TASK DETAILS:
Once the line with "EmptyString => SUCCESS_PARSE" is found in the data, output it and each following line exactly, up to and including the line with "(** [vfprintf] with", and nothing before or after.

________________

(** ** [argument_checker] *)

Definition check_var (v size : Z) : exit_codes :=
  if (v =? 0) || ((1 ≪ 48) - 1 <? v) then ERROR_BAD_VARIABLE
  else if negb (size =? 1) && negb (size =? 2) && negb (size =? 4) && negb (size =? 8)
  then ERROR_BAD_VARIABLE
  else SUCCESS_PARSE.

Definition check_type (t : types) : exit_codes :=
  match t with Cast _ => ERROR_UNKOWN_TYPE | _ => SUCCESS_PARSE end.

Definition dash : ascii := chr 45.

Fixpoint leading_dashes (s : string) : nat :=
  match s with
  | String c s => if bool_decide (c = dash) then S (leading_dashes s) else O
  | EmptyString => O
  end.

Definition drop_leading_dashes (argument : string) : exit_codes :=
  let n := leading_dashes argument in
  if (n =? 0)%nat || (3 <=? n)%nat || bool_decide (drop_chars n argument = EmptyString)
  then ERROR_BAD_ARGUMENT else SUCCESS_PARSE.

Definition not_letter (c : ascii) : bool :=
  let c := char_val c in (c <? 65) || ((90 <? c) && (c <? 97)) || (122 <? c).
Definition not_number (c : ascii) : bool := let c := char_val c in (c <? 48) || (57 <? c).
Definition invalid_argument_char (c : ascii) : bool :=
  not_letter c && not_number c && negb (bool_decide (c = dash)).

Fixpoint check_argument (last_was_dash : bool) (argument : string) : exit_codes :=
  match argument with
  | EmptyString => SUCCESS_PARSE
  | String c argument =>
      if invalid_argument_char c then ERROR_BAD_ARGUMENT
      else if last_was_dash && bool_decide (c = dash) then ERROR_BAD_ARGUMENT
      else check_argument (bool_decide (c = dash)) argument
  end.

(** [res] when it is an error, and the next check otherwise. *)
Definition and_then (res : exit_codes) (next : exit_codes) : exit_codes :=
  if bool_decide (res = SUCCESS_PARSE) then next else res.

Definition preprocess_argument (short : string) (long : option string) (t : types)
    (v size : Z) : exit_codes :=
  and_then (if bool_decide (t = Help) then SUCCESS_PARSE else check_var v size)
  (and_then (check_type t)
  (and_then (match long with Some l => drop_leading_dashes l | None => SUCCESS_PARSE end)
  (and_then (drop_leading_dashes short)
  (match long with Some l => check_argument false (drop_chars 1 l) | None => SUCCESS_PARSE end)))).

(** ** [argument_parser] *)

Section Commands.
(** The bits of the number read, if any, and the text of [%f]. *)
Context (strtof strtod : string → option Z) (fmt_f : Z → Z → string).

Abbreviation print_arg_info := (print_arg_info fmt_f).

Definition argument_format_print : P unit :=
  eprint (usage_fmt "argument" "type" "variable name" "required" ("help message" +:+ nl)).

Fixpoint print_all (l : list argument_info) : P unit :=
  match l with [] => mret tt | ai :: l => print_arg_info ai;; print_all l end.

Definition usage : P unit :=
  argument_format_print;;
  l ← get arguments;
  print_all l.

Definition exit_missing_error {A} : P A :=
  usage;;
  eprint (nl +:+ "Error missing required argument" +:+ nl +:+ nl);;
  l ← get arguments;
  print_all (filter (λ ai, argument_found ai = false ∧ required ai = true) l);;
  exit (exit_value ERROR_PARSING_CMDLINE).

Definition exit_usage_success {A} : P A := usage;; exit (exit_value SUCCESS_PARSE).

(** [vfprintf] with the conversion [%s]; too few arguments are undefined. *)
Fixpoint vformat (fmt : string) (args : list string) : option string :=
  match fmt with
  | EmptyString => Some EmptyString
  | String c fmt' =>
      match fmt' with
      | String d fmt'' =>
          if bool_decide (c = chr 37) && bool_decide (d = chr 115) then
            match args with
            | [] => None
            | a :: args => s ← vformat fmt'' args; Some (a +:+ s)
            end
          else s ← vformat fmt' args; Some (String c s)
      | EmptyString => Some (String c EmptyString)
      end
  end.

Definition exit_usage_error {A} (error : exit_codes) (fmt : string) (args : list string) : P A :=
  eprint ("Error Processing Arguments: " +:+ exit_codes_to_string error +:+ " ->" +:+ nl +:+ tb);;
  s ← defined (vformat fmt args);
  eprint s;;
  eprint nl;;
  usage;;
  exit (exit_value error).

Definition exit_error {A} (error : exit_codes) (bad_argument : argument_info) : P A :=
  eprint ("Error Processing Arguments: " +:+ exit_codes_to_string error +:+ " ->" +:+ nl +:+ nl);;
  argument_format_print;;
  print_arg_info bad_argument;;
  exit (exit_value error).

(** Whether [name] is the short or the long name of the argument. *)
Definition named (name : string) (ai : argument_info) : bool :=
  strcmp_eq (short_argument ai) name ||
  match long_argument ai with Some l => strcmp_eq l name | None => false end.

(** The position of the argument, or a null pointer. *)
Fixpoint find_ai (cmdline_argument : string) (l : list argument_info) : option nat :=
  match l with
  | [] => None
  | ai :: l => if named cmdline_argument ai then Some O else S <$> find_ai cmdline_argument l
  end.

Definition find_ai_ptr (cmdline_argument : string) : P (option nat) :=
  l ← get arguments; mret (find_ai cmdline_argument l).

________________

ANSWER FOR THE TASK:
  | EmptyString => SUCCESS_PARSE
  | String c argument =>
      if invalid_argument_char c then ERROR_BAD_ARGUMENT
      else if last_was_dash && bool_decide (c = dash) then ERROR_BAD_ARGUMENT
      else check_argument (bool_decide (c = dash)) argument
  end.

(** [res] when it is an error, and the next check otherwise. *)
Definition and_then (res : exit_codes) (next : exit_codes) : exit_codes :=
  if bool_decide (res = SUCCESS_PARSE) then next else res.

Definition preprocess_argument (short : string) (long : option string) (t : types)
    (v size : Z) : exit_codes :=
  and_then (if bool_decide (t = Help) then SUCCESS_PARSE else check_var v size)
  (and_then (check_type t)
  (and_then (match long with Some l => drop_leading_dashes l | None => SUCCESS_PARSE end)
  (and_then (drop_leading_dashes short)
  (match long with Some l => check_argument false (drop_chars 1 l) | None => SUCCESS_PARSE end)))).

(** ** [argument_parser] *)

Section Commands.
(** The bits of the number read, if any, and the text of [%f]. *)
Context (strtof strtod : string → option Z) (fmt_f : Z → Z → string).

Abbreviation print_arg_info := (print_arg_info fmt_f).

Definition argument_format_print : P unit :=
  eprint (usage_fmt "argument" "type" "variable name" "required" ("help message" +:+ nl)).

Fixpoint print_all (l : list argument_info) : P unit :=
  match l with [] => mret tt | ai :: l => print_arg_info ai;; print_all l end.

Definition usage : P unit :=
  argument_format_print;;
  l ← get arguments;
  print_all l.

Definition exit_missing_error {A} : P A :=
  usage;;
  eprint (nl +:+ "Error missing required argument" +:+ nl +:+ nl);;
  l ← get arguments;
  print_all (filter (λ ai, argument_found ai = false ∧ required ai = true) l);;
  exit (exit_value ERROR_PARSING_CMDLINE).

Definition exit_usage_success {A} : P A := usage;; exit (exit_value SUCCESS_PARSE).

(** [vfprintf] with the conversion [%s]; too few arguments are undefined. *)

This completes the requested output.